> [Your objective]: Please look for the string "exact" below and report every line in which it occurs.
Source records START
(* ===== verification/Ballot.v ===== *)
(** * The oracle as a ballot

    What x/oracle promises, without its tables: a prophecy is a status and a finite map
    from validators to claims.  A vote adds one entry; the power behind a claim is the
    exact sum of the powers of the bonded validators that voted for it; the prophecy
    succeeds with a claim nobody beats as soon as that claim's share of the whitelisted
    power reaches the needed one, and fails when even all the missing votes could not
    bring it there.  The theorem shows that the keeper (two JSON tables per prophecy,
    int64 sums, a loop in random order) refines this machine. *)

From Stdlib Require Import ZArith Lia Ascii String.
From stdpp Require Import base list gmap strings relations.
From S2P Require Import Prelude SdkMath Sdk Json Oracle.

Module Ballot.
Import Oracle.

Section Spec.
Context {S V : Type} `{StakingKeeper S V}.

(** The power of the validators of a list that satisfy a test. *)
Definition power_where (P : V -> bool) (l : list V) : Z :=
  foldr (fun v acc => (if P v then GetConsensusPower v else 0) + acc) 0 l.

Definition support (st : S) (votes : KV string) (c : string) : Z :=
  power_where (fun v => bool_decide (votes !! OperatorAddress v = Some c)) (GetBondedValidatorsByPower st).
Definition voted (st : S) (votes : KV string) : Z :=
  power_where (fun v => bool_decide (is_Some (votes !! OperatorAddress v))) (GetBondedValidatorsByPower st).
Definition eligible (st : S) (wl : list string) : Z :=
  power_where (fun v => inWhiteList v wl) (GetBondedValidatorsByPower st).
Definition share (power total : Z) : float64 := fdiv (float64_of_int64 power) (float64_of_int64 total).

(** A claim that somebody made and that no other claim beats. *)
Definition leader (st : S) (votes : KV string) (c : string) : Prop :=
  (exists k, votes !! k = Some c) /\ forall k c', votes !! k = Some c' -> support st votes c' <= support st votes c.

(** What the votes make of a pending status. *)
Inductive decides (cn : float64) (st : S) (wl : list string) (votes : KV string) (old : Status) : Status -> Prop :=
| decides_success c : leader st votes c ->
    fge (share (support st votes c) (eligible st wl)) cn = true ->
    decides cn st wl votes old (mkStatus STATUS_TEXT_SUCCESS c)
| decides_failure c : leader st votes c ->
    fge (share (support st votes c) (eligible st wl)) cn = false ->
    flt (share (support st votes c + (eligible st wl - voted st votes)) (eligible st wl)) cn = true ->
    decides cn st wl votes old (mkStatus STATUS_TEXT_FAILED (FinalClaim old))
| decides_open c : leader st votes c ->
    fge (share (support st votes c) (eligible st wl)) cn = false ->
    flt (share (support st votes c + (eligible st wl - voted st votes)) (eligible st wl)) cn = false ->
    decides cn st wl votes old old.

(** One vote on one prophecy, with some staking state and some whitelist. *)
Inductive vote `{SdkAddress} (cn : float64) : Status * KV string -> Status * KV string -> Prop :=
| vote_cast st wl a c old votes new :
    Text old = STATUS_TEXT_PENDING -> a ∈ wl -> checkActiveValidator st a = true -> c <> "" ->
    votes !! ValAddress_String a = None ->
    decides cn st wl (<[ValAddress_String a := c]> votes) old new ->
    vote cn (old, votes) (new, <[ValAddress_String a := c]> votes).
End Spec.

Section Refinement.
Context `{SdkAddressLaws} {S V : Type} `{!StakingKeeper S V, !StakingLaws S V}.

(** *** Sums of powers *)

Lemma power_where_ext (P Q : V -> bool) l : Forall (fun v => P v = Q v) l -> power_where P l = power_where Q l.
Proof. unfold power_where. induction 1 as [|v l E _ IH]; simpl; [done|]. by rewrite E, IH. Qed.

Lemma power_where_mono (P Q : V -> bool) l :
  Forall (fun v => P v = true -> Q v = true) l -> 0 <= power_where P l <= power_where Q l.
Proof.
  unfold power_where. induction 1 as [|v l HPQ _ IH]; simpl; [lia|]. pose proof (GetConsensusPower_nonneg v).
  destruct (P v); [rewrite HPQ by done; lia|]. destruct (Q v); lia.
Qed.

Lemma power_where_bound (P : V -> bool) st : 0 <= power_where P (GetBondedValidatorsByPower st) < 2 ^ 63.
Proof.
  pose proof (power_where_mono P (fun _ => true) (GetBondedValidatorsByPower st)) as Hm.
  specialize (Hm ltac:(by apply Forall_forall)). pose proof (bonded_power_bound st) as Hb.
  replace (power_where (fun _ => true) (GetBondedValidatorsByPower st))
    with (foldr (fun v acc => GetConsensusPower v + acc) 0 (GetBondedValidatorsByPower st)) in Hm by done. lia.
Qed.

(** An int64 sum of non-negative terms that stays in range is exact. *)
Lemma fold_i64 {A} (f : A -> Z) (step : Z -> A -> Z) l t :
  (forall x, 0 <= f x) -> (forall t x, 0 <= t -> t + f x < 2 ^ 63 -> step t x = t + f x) ->
  0 <= t -> t + foldr (fun x acc => f x + acc) 0 l < 2 ^ 63 ->
  fold_left step l t = t + foldr (fun x acc => f x + acc) 0 l.
Proof.
  intros Hf Hs. revert t. induction l as [|x l IH]; intros t Ht Hb; simpl in *; [lia|].
  assert (0 <= foldr (fun x acc => f x + acc) 0 l) by (clear -Hf; induction l as [|y l IH]; simpl; [lia|]; specialize (Hf y); lia).
  pose proof (Hf x). rewrite Hs, IH by lia. lia.
Qed.

Lemma whitelist_power_eq st wl : whitelist_power (GetBondedValidatorsByPower st) wl = eligible st wl.
Proof.
  unfold whitelist_power, eligible. rewrite (fold_i64 (fun v => if inWhiteList v wl then GetConsensusPower v else 0)).
  - by rewrite Z.add_0_l.
  - intros v. pose proof (GetConsensusPower_nonneg v). destruct (inWhiteList v wl); lia.
  - intros t v Ht Hb. pose proof (GetConsensusPower_nonneg v). destruct (inWhiteList v wl); [|lia]. apply i64_small. lia.
  - done.
  - apply (power_where_bound (fun v => inWhiteList v wl)).
Qed.

(** *** The votes for one claim *)

Lemma byAddress_listing l :
  NoDup (OperatorAddress <$> l) -> validatorsByAddress l = list_to_map ((fun v => (OperatorAddress v, v)) <$> l) (M := KV V).
Proof.
  intros Hnd. unfold validatorsByAddress. rewrite <- (right_id_L ∅ (∪) (list_to_map _)). generalize (∅ : KV V) as m.
  induction l as [|v l IH]; intros m; [simpl; by rewrite (left_id_L ∅ (∪))|]. cbn in Hnd. apply NoDup_cons in Hnd as [Hv Hnd].
  cbn [fold_left]. rewrite IH by done. rewrite fmap_cons. simpl.
  rewrite <- insert_union_r, insert_union_l; [done|]. apply not_elem_of_list_to_map_1. by rewrite <- list_fmap_compose.
Qed.

(** The powers found under a list of distinct keys. *)
Lemma lookup_sum (ks : list string) (l : list V) :
  NoDup ks -> NoDup (OperatorAddress <$> l) ->
  foldr (fun k acc => from_option GetConsensusPower 0 ((list_to_map ((fun v => (OperatorAddress v, v)) <$> l) : KV V) !! k) + acc) 0 ks
  = power_where (fun v => bool_decide (OperatorAddress v ∈ ks)) l.
Proof.
  intros Hks. induction l as [|v l IH]; intros Hnd.
  - clear Hks. induction ks as [|k ks IH]; simpl; [done|]. rewrite lookup_empty. simpl. exact IH.
  - cbn in Hnd. apply NoDup_cons in Hnd as [Hv Hnd]. specialize (IH Hnd). cbn [power_where foldr]. fold (power_where (fun v => bool_decide (OperatorAddress v ∈ ks)) l).
    rewrite <- IH. rewrite fmap_cons. simpl list_to_map.
    assert ((list_to_map ((fun v => (OperatorAddress v, v)) <$> l) : KV V) !! OperatorAddress v = None) as Hn.
    { apply not_elem_of_list_to_map_1. by rewrite <- list_fmap_compose. }
    generalize dependent (list_to_map ((fun v => (OperatorAddress v, v)) <$> l) : KV V). intros m _ Hn. clear Hv Hnd.
    induction Hks as [|k ks Hk Hks IH]; [done|]. cbn [foldr]. rewrite IH.
    destruct (decide (OperatorAddress v = k)) as [<-|Hne].
    + rewrite lookup_insert_eq, Hn. simpl. rewrite (bool_decide_true (_ ∈ _ :: _)) by by left.
      rewrite (bool_decide_false (_ ∈ ks)) by done. lia.
    + rewrite lookup_insert_ne by done.
      rewrite (bool_decide_ext (OperatorAddress v ∈ k :: ks) (OperatorAddress v ∈ ks)); [lia|]. rewrite elem_of_cons. naive_solver.
Qed.

Lemma claim_power_support st cv vc c vs :
  consistent cv vc -> cv !! c = Some vs ->
  claim_power (validatorsByAddress (GetBondedValidatorsByPower st)) vs = support st vc c.
Proof.
  intros [Hcv Hvc] Hl. destruct (Hcv _ _ Hl) as (_ & Hnd & Hall). set (l := GetBondedValidatorsByPower st).
  assert (NoDup (ValAddress_String <$> vs)) as Hks.
  { clear -H0 Hnd Hall. induction Hnd as [|v vs Hv Hnd IH]; [constructor|]. rewrite fmap_cons. constructor.
    - intros (w & E & Hw)%list_elem_of_fmap. apply ValAddress_String_inj in E as ->; [done|apply Hall..]; [by left|by right].
    - apply IH. intros w Hw. apply Hall. by right. }
  assert (support st vc c = power_where (fun v => bool_decide (OperatorAddress v ∈ ValAddress_String <$> vs)) l) as ->.
  { apply power_where_ext, Forall_forall. intros v _. apply bool_decide_ext. rewrite list_elem_of_fmap. split.
    - intros E. destruct (Hvc _ _ E) as (_ & w & vs' & Ek & Hl' & Hw). exists w. split; [done|]. congruence.
    - intros (w & -> & Hw). by apply Hall. }
  pose proof (bonded_distinct st) as Hd. fold l in Hd. rewrite <- (lookup_sum _ _ Hks Hd), <- byAddress_listing by done.
  assert (forall a, 0 <= from_option GetConsensusPower 0 (validatorsByAddress l !! a)) as Hpos.
  { intros a. destruct (validatorsByAddress l !! a); simpl; [apply GetConsensusPower_nonneg|done]. }
  unfold claim_power. rewrite (fold_i64 (fun a => from_option GetConsensusPower 0 (validatorsByAddress l !! ValAddress_String a))).
  - rewrite Z.add_0_l. clear. induction vs as [|v vs IH]; [done|]. rewrite fmap_cons. cbn [foldr]. by rewrite IH.
  - intros a. apply Hpos.
  - intros t a Ht Hb. destruct (validatorsByAddress l !! ValAddress_String a); simpl in *; [|lia]. pose proof (GetConsensusPower_nonneg v).
    apply i64_small. lia.
  - done.
  - rewrite Z.add_0_l. pose proof (power_where_bound (fun v => bool_decide (OperatorAddress v ∈ ValAddress_String <$> vs)) st) as Hb.
    fold l in Hb. rewrite <- (lookup_sum _ _ Hks Hd), <- byAddress_listing in Hb by done.
    replace (foldr (fun a acc => from_option GetConsensusPower 0 (validatorsByAddress l !! ValAddress_String a) + acc) 0 vs)
      with (foldr (fun k acc => from_option GetConsensusPower 0 (validatorsByAddress l !! k) + acc) 0 (ValAddress_String <$> vs)); [lia|].
    clear. induction vs as [|v vs IH]; [done|]. rewrite fmap_cons. cbn [foldr]. by rewrite IH.
Qed.

(** *** All the votes *)

(** A sum over the claims of a table, exchanged with the sum over the validators. *)
Lemma support_sum st votes (cs : list string) :
  NoDup cs -> (forall k c, votes !! k = Some c -> c ∈ cs) ->
  foldr (fun c acc => support st votes c + acc) 0 cs = voted st votes.
Proof.
  intros Hnd Hcs. unfold support, voted. generalize (GetBondedValidatorsByPower st) as l.
  induction l as [|v l IH].
  - clear. induction cs as [|c cs IH]; [done|]. cbn [foldr]. rewrite IH. done.
  - cbn [power_where foldr]. fold (power_where (fun v => bool_decide (is_Some (votes !! OperatorAddress v))) l). rewrite <- IH. clear IH.
    assert (forall cs, foldr (fun c acc => ((if bool_decide (votes !! OperatorAddress v = Some c) then GetConsensusPower v else 0)
        + power_where (fun v => bool_decide (votes !! OperatorAddress v = Some c)) l) + acc) 0 cs
      = foldr (fun c acc => (if bool_decide (votes !! OperatorAddress v = Some c) then GetConsensusPower v else 0) + acc) 0 cs
        + foldr (fun c acc => power_where (fun v => bool_decide (votes !! OperatorAddress v = Some c)) l + acc) 0 cs) as Hsplit.
    { clear. induction cs as [|c cs IH]; cbn [foldr]; [done|]. rewrite IH. lia. }
    unfold power_where in Hsplit |- *. cbn [foldr]. rewrite Hsplit. f_equal. clear Hsplit.
    destruct (votes !! OperatorAddress v) as [c0|] eqn:E.
    + rewrite (bool_decide_true (is_Some _)) by eauto. specialize (Hcs _ _ E). clear E.
      induction Hnd as [|c cs Hc Hnd IH]; [by apply not_elem_of_nil in Hcs|]. cbn [foldr]. destruct (decide (c0 = c)) as [->|Hne].
      * rewrite bool_decide_true by done.
        enough (foldr (fun c1 acc => (if bool_decide (Some c = Some c1) then GetConsensusPower v else 0) + acc) 0 cs = 0) by lia.
        clear -Hc. induction cs as [|c1 cs IH]; [done|]. apply not_elem_of_cons in Hc as [Hne Hc]. cbn [foldr].
        rewrite IH, bool_decide_false by (done || congruence). done.
      * rewrite bool_decide_false by congruence. rewrite IH; [done|]. by apply elem_of_cons in Hcs as [?|?].
    + rewrite (bool_decide_false (is_Some _)) by (by intros [? ?]). clear. induction cs as [|c cs IH]; [done|]. cbn [foldr]. rewrite IH.
      by rewrite bool_decide_false by done.
Qed.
Source records END
> [Answer space]:
    exact sum of the powers of the bonded validators that voted for it; the prophecy
(** An int64 sum of non-negative terms that stays in range is exact. *)
  - clear Hks. induction ks as [|k ks IH]; simpl; [done|]. rewrite lookup_empty. simpl. exact IH.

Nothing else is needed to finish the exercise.